## Instructions for the task
Scan the lines below for the string "rest" and copy every one that has it.

Saved entries:

****************************************

Definition is_digit (c : N) : bool := (48 <=? c)%N && (c <=? 57)%N.

(** The digits of a decimal literal, where one underscore may stand between
    two digits; [prev] tells that the last character was an underscore.
    The result is the values of the digits and the text after them. *)
Fixpoint scan_digits (prev : bool) (acc : list Z) (t : str)
    : option (list Z * str) :=
  match t with
  | c :: t' =>
    if is_digit c then scan_digits false (acc ++ [Z.of_N (c - 48)]) t'
    else if (c =? 95)%N then
      if prev then None else scan_digits true acc t'
    else if prev then None else Some (acc, t)
  | [] => if prev then None else Some (acc, [])
  end.

(** [PyLong_FromString] in base 10 (the limit of 4300 digits is the
    default of [sys.set_int_max_str_digits]). *)
Definition long_from_string (t : str) : option Z :=
  let t := lstrip_with is_ascii_space t in
  let '(sign, t) :=
    match t with
    | 43%N :: t' => (1%Z, t')
    | 45%N :: t' => ((-1)%Z, t')
    | _ => (1%Z, t)
    end in
  match t with
  | 95%N :: _ => None
  | _ =>
    '(digits, rest) ← scan_digits false [] t;
    if bool_decide (digits = []) then None
    else if 4300 <? length digits then None
    else if bool_decide (lstrip_with is_ascii_space rest = []) then
      Some (sign * foldl (λ n d, 10 * n + d) 0 digits)%Z
    else None
  end.

(** [int(t)] for a text; [None] is [ValueError]. *)
Definition py_int (t : str) : option Z :=
  long_from_string (transform_decimal_and_space t).

(** How far the loop of [import_obs] got: the store with the rows added so
    far, and the store as of the last [commit]. *)
Inductive outcome :=
| Running (s committed : store)
| Raised (e : exn) (committed : store).

(** [row.get(key, default)]: [None] is the value [None] of a name beyond
    the row. *)
Definition row_get (row : gmap str (option str)) (key : str) (dflt : str)
    : option str :=
  default (Some dflt) (row !! key).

****************************************

## Result of the exercise
    '(digits, rest) ← scan_digits false [] t;
    else if bool_decide (lstrip_with is_ascii_space rest = []) then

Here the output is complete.